The purpose of this study was to evaluate the feasibility and safety of indocyanine green (ICG) fluorescence as an alternative to traditional sentinel lymph node biopsy (SLNB) techniques in breast cancer (BC) patients undergoing neoadjuvant chemotherapy (NAC). Specifically, the study aimed to assess sentinel node identification rates and the effectiveness of ICG in axillary staging without the use of radioactive tracers.
This retrospective study included 71 BC patients treated with NAC, who underwent SLNB using ICG fluorescence between 2020 and 2024. ICG was injected intradermally around the nipple-areolar complex, and the lymphatic pathways were visualized with a fluorescence camera. SN identification rate (IR) and retrieval of three or more SNs were the primary and secondary endpoints, respectively. Statistical analyses were performed using the Mann-Whitney U test for continuous variables and Fisher's exact test for categorical variables.
ICG-guided SNs were identified in 91.5% of patients, with a median retrieval time of 25 min (range: 10-50). Three or more SNs were successfully collected among 66.2% of cases and 38% of patients achieved a complete pathological response to NAC, while 53.5% had partial responses. Metastatic SNs were found in 21.1% of patients, and no serious intraoperative or postoperative complications were observed.

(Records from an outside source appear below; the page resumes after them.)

(** * Two-Handed optimization: a shallow embedding of [TwoHand.ipynb]

    The notebook defines one class, [TwoHanded], with the methods
    [__init__], [selectLeftOrRight], [generateRandomHypothesis],
    [gradientStep] and [optimize].  This file embeds them and proves
    properties of the embedding.

    Modelling decisions, all of them read off the source:

    - Python floats are IEEE-754 binary64 numbers.  They are modelled by
      the Standard Library's [spec_float] at precision 53 and maximal
      exponent 1024, whose operations are executable and round to nearest
      even.  Python's [/] raises [ZeroDivisionError] on a zero divisor
      instead of producing an infinity or a NaN; that is written out.
    - The two counters [leftPoints] and [rightPoints] are Python integers
      (the defaults are [1] and the only update is [+= 1]); they are [Z].
    - Python lists of floats are mutable objects.  They live in a store
      addressed by allocation index; a list variable holds a location.
    - [r.uniform] is the only source of randomness.  The value returned by
      the [k]-th call of a run, with bounds [a] and [b], is [uniform k a b]
      for a function [uniform] that is a parameter of the development.
    - The objective function is a pure function from the content of the
      list it is handed to a float.  Each call is recorded in the world, so
      that the number of evaluations can be counted.  An objective that
      raises is outside the model: what is proved of a call that completes
      is proved for objectives that return.
    - Exceptions are values of [result]; a computation is a function from
      a world to a result and the world it leaves behind.  An exception
      does not roll the world back. *)

From Stdlib Require Import ZArith List Bool Lia.
From Stdlib Require Import Floats.SpecFloat.
From stdpp Require Import base list.

Local Open Scope Z_scope.

(** ** Floats *)

Definition float : Type := spec_float.

Definition prec : Z := 53.
Definition emax : Z := 1024.

Definition fadd : float -> float -> float := SFadd prec emax.
Definition fsub : float -> float -> float := SFsub prec emax.
Definition fmul : float -> float -> float := SFmul prec emax.
Definition fdiv : float -> float -> float := SFdiv prec emax.

(** Python's [x < y] and [x > y] on floats: false as soon as one side is a
    NaN. *)
Definition py_lt (x y : float) : bool := SFltb x y.
Definition py_gt (x y : float) : bool := SFltb y x.
(** [x <= y], used to state monotonicity. *)
Definition py_le (x y : float) : bool := SFleb x y.

#[global] Arguments fadd : simpl never.
#[global] Arguments fsub : simpl never.
#[global] Arguments fmul : simpl never.
#[global] Arguments fdiv : simpl never.
#[global] Arguments py_lt : simpl never.
#[global] Arguments py_gt : simpl never.
#[global] Arguments py_le : simpl never.

Definition is_nan (x : float) : bool :=
  match x with S754_nan => true | _ => false end.

Definition is_zero (x : float) : bool :=
  match x with S754_zero _ => true | _ => false end.

(** [math.isfinite]. *)
Definition is_finite (x : float) : bool :=
  match x with
  | S754_zero _ | S754_finite _ _ _ => true
  | S754_infinity _ | S754_nan => false
  end.

Definition pos_inf : float := S754_infinity false.
(** [-float("inf")] *)
Definition neg_inf : float := S754_infinity true.
Definition nan : float := S754_nan.
Definition zero : float := S754_zero false.
Definition one : float := S754_finite false 4503599627370496 (-52).
Definition two : float := S754_finite false 4503599627370496 (-51).

(** [10 ** (-10)], the default of [dx]: the double nearest to 1e-10. *)
Definition default_dx : float := S754_finite false 7737125245533627 (-86).
(** [0.01], the default of [learnRate]. *)
Definition default_learnRate : float := S754_finite false 5764607523034235 (-59).

(** ** Exceptions and results *)

Inductive exn : Type :=
| ZeroDivisionError
| OverflowError
| IndexError
| InvalidSearchSpace    (* named by the specification; never raised by the source *)
| DanglingReference.    (* a location outside the store; no Python program reaches it *)

Inductive result (A : Type) : Type :=
| Ok (a : A)
| Raise (e : exn).
Arguments Ok {A} a.
Arguments Raise {A} e.

(** Python's [x / y] on Python floats, which raises on a zero divisor.
    (For a NumPy scalar numerator the division by zero returns an infinity
    or a NaN instead; the only division of the class is by [dx], and
    nothing below is stated for a zero [dx] but the frame of
    [gradientStep].) *)
Definition float_truediv (x y : float) : result float :=
  if is_zero y then Raise ZeroDivisionError else Ok (fdiv x y).

(** An integer as an (unnormalised) float operand of a division. *)
Definition int_operand (a : Z) : float :=
  match a with
  | Z0 => S754_zero false
  | Zpos p => S754_finite false p 0
  | Zneg p => S754_finite true p 0
  end.

(** The least magnitude that rounds to 2^1024: the midpoint between the
    largest double and 2^1024. *)
Definition overflow_threshold : Z := 2 ^ 1024 - 2 ^ 970.

(** Python's [a / b] on integers: the correctly rounded quotient,
    [ZeroDivisionError] on a zero divisor and [OverflowError] when the
    quotient is too large for a float. *)
Definition int_truediv (a b : Z) : result float :=
  if b =? 0 then Raise ZeroDivisionError
  else if Z.abs b * overflow_threshold <=? Z.abs a then Raise OverflowError
  else Ok (fdiv (int_operand a) (int_operand b)).

(** [np.mean(x)] of a two-element sequence: the sum in double precision,
    accumulated from [0.0], then a division by the number of elements.
    NumPy divisions do not raise. *)
Definition np_mean (x : float * float) : float :=
  fdiv (fadd (fadd zero (fst x)) (snd x)) two.

(** ** The instance, the store and the world *)

(** A hypothesis is the content of a list of floats; a list variable holds
    the location of a list object. *)
Abbreviation hypothesis := (list float) (only parsing).
Abbreviation loc := nat (only parsing).

(** The attributes set by [__init__]. *)
Record TwoHanded : Type := mkTwoHanded {
  ranges : list (float * float);
  leftPoints : Z;
  rightPoints : Z
}.

Record world : Type := mkWorld {
  self : TwoHanded;              (* the instance the methods are called on *)
  heap : list hypothesis;        (* list objects, by allocation index *)
  rng : nat;                     (* calls of [r.uniform] so far *)
  evals : list hypothesis        (* arguments of the objective calls, latest first *)
}.

Definition set_self (s : TwoHanded) (w : world) : world :=
  mkWorld s (heap w) (rng w) (evals w).
Definition set_heap (h : list hypothesis) (w : world) : world :=
  mkWorld (self w) h (rng w) (evals w).
Definition set_rng (n : nat) (w : world) : world :=
  mkWorld (self w) (heap w) n (evals w).
Definition set_evals (l : list hypothesis) (w : world) : world :=
  mkWorld (self w) (heap w) (rng w) l.

(** ** Computations *)

Definition M (A : Type) : Type := world -> result A * world.

Definition ret {A} (a : A) : M A := fun w => (Ok a, w).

ICG fluorescence-guided SLNB proved to be a feasible and promising method for SNs identification among BC patients after NAC. While ICG shows potential as an alternative to traditional techniques, further studies are required to confirm these findings and to establish ICG role in post-NAC axillary staging.
本研究旨在评估吲哚菁绿(ICG)荧光作为传统前哨淋巴结活检(SLNB)技术的替代方法,在接受新辅助化疗(NAC)的乳腺癌(BC)患者中的可行性和安全性。具体而言,该研究旨在评估前哨淋巴结识别率以及ICG在不使用放射性示踪剂情况下进行腋窝分期的有效性。
这项回顾性研究纳入了71例接受NAC治疗的BC患者,他们在2020年至2024年间接受了ICG荧光引导下的SLNB。ICG在乳头乳晕复合体周围皮内注射,并用荧光相机观察淋巴引流途径。前哨淋巴结识别率(IR)和获取三个或更多前哨淋巴结分别作为主要和次要终点。连续变量采用Mann-Whitney U检验,分类变量采用Fisher精确检验进行统计分析。
91.5%的患者成功识别出ICG引导的前哨淋巴结,中位获取时间为25分钟(范围:10 - 50分钟)。66.2%的病例成功收集到三个或更多前哨淋巴结,38%的患者对NAC达到完全病理缓解,53.5%为部分缓解。21.1%的患者发现前哨淋巴结转移,未观察到严重的术中或术后并发症。
ICG荧光引导下的SLNB被证明是NAC后BC患者前哨淋巴结识别的一种可行且有前景的方法。虽然ICG显示出作为传统技术替代方法的潜力,但需要进一步研究来证实这些发现,并确定ICG在NAC后腋窝分期中的作用。